Sementara pada Pasal 50 ayat 3 huruf e UU Nomor 41 Tahun 1999 tentang kehutanan lembaran negara RI tahun 1999 nomor 167, tambahan lembaran negara RI nomor 3888, berbunyi sebagai berikut, setiap orang dilarang menggembalakan ternak di dalam kawasan hutan yang tidak ditunjuk secara khusus untuk maksud tersebut oleh yang berwenang, sepanjang tidak dimaknai bahwa ketentuan dimaksud dikecualikan terhadap masyarakat yang hidup secara turun temurun di dalam hutan dan tidak ditujukan untuk kepentingan komersial.

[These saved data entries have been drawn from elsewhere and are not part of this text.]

(** X12. A join by a caller without a display name writes nothing and
    sends the caller to the login page.  A join by a caller with one
    ends in the room, with the busy flag kept for the navigation, or
    ends with the retry error and the flag released, in which case it
    does not navigate.  The session record is written by the first
    round trip and stays when a later write fails; when the first
    round trip fails nothing is written. *)
Theorem join_ends_in_room_or_error (w : World) (roomId : string) (p : Profile) :
  profile (ui w) = Some p →
  (displayName p = "" →
   db (handleJoinRoom roomId w).2 = db w
   ∧ location (ui (handleJoinRoom roomId w).2) = Some "/login"
   ∧ error (ui (handleJoinRoom roomId w).2)
     = "Display name missing. Please login again.")
  ∧ (displayName p ≠ "" →
     ((location (ui (handleJoinRoom roomId w).2)
       = Some ("/room/" +:+ roomId +:+ "?dbKey=" +:+ push_keys w 0%nat
               +:+ "&uid=" +:+ joinUserId p
               +:+ "&role=" +:+ str_or (role p) "audience")
       ∧ joiningRoom (ui (handleJoinRoom roomId w).2) = roomId
       ∧ error (ui (handleJoinRoom roomId w).2) = ""
       ∧ faults w 0%nat = false ∧ faults w 1%nat = false ∧ faults w 2%nat = false)
      ∨ (location (ui (handleJoinRoom roomId w).2) = location (ui w)
         ∧ joiningRoom (ui (handleJoinRoom roomId w).2) = ""
         ∧ error (ui (handleJoinRoom roomId w).2)
           = "Failed to enter room. Please retry."))
     ∧ (faults w 0%nat = false →
        db (handleJoinRoom roomId w).2 !! p_audience_data roomId (push_keys w 0%nat)
          ≫= (.!! "userId") = Some (JStr (joinUserId p))
        ∧ db (handleJoinRoom roomId w).2 !! p_audience_data roomId (push_keys w 0%nat)
            ≫= (.!! "joinedAt") = Some (JNum (clock w 0%nat)))
     ∧ (faults w 0%nat = true → db (handleJoinRoom roomId w).2 = db w)).
Proof.
  intros Hp. split.
  - intros Hname. unfold handleJoinRoom. unfold_monad. rewrite Hp, Hname.
    unfold_monad. repeat split; reflexivity.
  - intros Hname. split; [exact (join_outcome roomId w p Hp Hname)|].
    unfold handleJoinRoom. unfold_monad. rewrite Hp.
    apply String.eqb_neq in Hname. rewrite Hname. unfold_monad.
    split; intros F0; rewrite F0; unfold_monad; [|reflexivity].
    run_handler; db_lookups; split; reflexivity.
Qed.

(** The join handler leaves the two sheets as they are. *)
Lemma join_keeps_sheets roomId w :
  selectedRoomForRsvp (ui (handleJoinRoom roomId w).2) = selectedRoomForRsvp (ui w)
  ∧ selectedLockedRoom (ui (handleJoinRoom roomId w).2) = selectedLockedRoom (ui w)
  ∧ registeringRoom (ui (handleJoinRoom roomId w).2) = registeringRoom (ui w).
Proof.
  unfold handleJoinRoom. unfold_monad.
  destruct (profile (ui w)) as [p|]; [|repeat split; reflexivity].
  destruct (String.eqb (displayName p) ""); unfold_monad; [repeat split; reflexivity|].
  destruct (faults w 0%nat) eqn:F0; unfold_monad; [repeat split; reflexivity|].
  destruct (faults w 1%nat) eqn:F1; unfold_monad; [repeat split; reflexivity|].
  run_handler; repeat split; reflexivity.
Qed.

Lemma register_flags w :
  joiningRoom (ui (handleRegisterForSelectedRoom w).2) = joiningRoom (ui w)
  ∧ selectedLockedRoom (ui (handleRegisterForSelectedRoom w).2)
    = selectedLockedRoom (ui w)
  ∧ (registeringRoom (ui (handleRegisterForSelectedRoom w).2) = ""
     ∨ registeringRoom (ui (handleRegisterForSelectedRoom w).2)
       = registeringRoom (ui w)).
Proof.
  unfold handleRegisterForSelectedRoom. unfold_monad.
  destruct (profile (ui w)) as [p|]; [|repeat split; auto].
  destruct (selectedRoomForRsvp (ui w)) as [room|]; [|repeat split; auto].
  run_handler; repeat split; auto.
Qed.

(** X13. The busy flags are single-flight guards that do not stick.
    While a join or a registration is in progress a tap on a room does
    nothing at all.  A register call releases its flag on every path,
    so an idle page is idle again after it; and after a join an idle
    page is idle again unless the join navigated into the room. *)
Theorem busy_flags_guard_and_release :
  (∀ w nowMs room, ¬ idle (ui w) → handleRoomAction nowMs room w = (Ok tt, w))
  ∧ (∀ w, idle (ui w) → idle (ui (handleRegisterForSelectedRoom w).2))
  ∧ (∀ w roomId,
      idle (ui w) →
      idle (ui (handleJoinRoom roomId w).2)
      ∨ joiningRoom (ui (handleJoinRoom roomId w).2) = roomId
        ∧ ∃ target, location (ui (handleJoinRoom roomId w).2) = Some target
                    ∧ location (ui (handleJoinRoom roomId w).2) ≠ Some "/login").
Proof.
  split; [|split].
  - intros w nowMs room Hbusy. unfold handleRoomAction. unfold_monad.
    destruct (String.eqb_spec (joiningRoom (ui w)) "") as [Ej|Ej];
      destruct (String.eqb_spec (registeringRoom (ui w)) "") as [Er|Er];
      simpl; try reflexivity.
    exfalso. apply Hbusy. split; assumption.
  - intros w [Hj Hr]. destruct (register_flags w) as (Hj' & _ & [Hr'|Hr']).
    + split; congruence.
    + split; congruence.
  - intros w roomId [Hj Hr].
    destruct (join_keeps_sheets roomId w) as (_ & _ & Hr').
    destruct (profile (ui w)) as [p|] eqn:Hp.
    + destruct (String.eqb_spec (displayName p) "") as [Hname|Hname].
      * left. unfold idle. rewrite Hr'. split; [|exact Hr].
        unfold handleJoinRoom. unfold_monad. rewrite Hp, Hname. unfold_monad.
        exact Hj.
      * destruct (join_outcome roomId w p Hp Hname)
          as [(Hloc & Hjoin & _)|(_ & Hjoin & _)].
        -- right. split; [exact Hjoin|]. eexists. split; [exact Hloc|].
           rewrite Hloc. intros [=].
        -- left. split; congruence.
    + left. unfold idle. rewrite Hr'. split; [|exact Hr].
      unfold handleJoinRoom. unfold_monad. rewrite Hp. exact Hj.
Qed.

Perkara dengan nomor 95/PPU-XII/2014 ini dimohonkan oleh masyarakat hukum adat Nagari Guguk Malalo Mawardi, Edi Kuswanto, Rosidi bin Parmo, Mursid bin Sarkaya, Yayasan Walhi, Aliansi Masyarakat Adat Nusantara, Konsorsium Pembaruan Agraria, perkumpulan pemantau sawit, Indonesia Corruption Watch, Yayasan Silvagama.

Salah satu anggota Tim Advokasi Antimafia Hutan Andi Muttaqien mengatakan, menghargai putusan MK. Namun dia menyayangkan UU Kehutanan tidak dibatalkan. Padahal menurutnya, yang lebih utama UU Kehutanan karena dinilai represif menyasar masyarakat.

"Kami apresiasi pertimbangan MK dan mengabulkan Pasal 50 ayat 3 huruf e dan i, karena UU kehutanan tidak dibatalkan dengan adanya uu P3H, jadi dia pertimbangkan," kata Andi usai sidang.

Dia kecewa MK tidak mempertimbangkan argumentasi, pernyataan ahli ataupun keterangan saksi selama persidangan atas UU P3H. Meskipun dalam petitumnya menyatakan keseluruhan UU P3H minta dibatalkan, seharusnya MK bisa mempertimbangkan pasal-pasal yang diujikan.

Dia menjelaskan dalam petitum, pihaknya meminta seluruh UU P3H dibatalkan karena pasal yang diuji adalah pasal utama yang ada di UU P3H. "Jadi wajar kalau di dalam petitum keseluruhan UU P3H harus dibatalkan," katanya.

Meski demikian dia menyambut baik putusan MK, meskipun MK mengabulkan hanya sebagian. "Hak masyarakat adat yang sudah hidup turun temurun melalui putusan ini, di satu sisi kami apresiasi MK menegaskan hak-hak mereka," katanya.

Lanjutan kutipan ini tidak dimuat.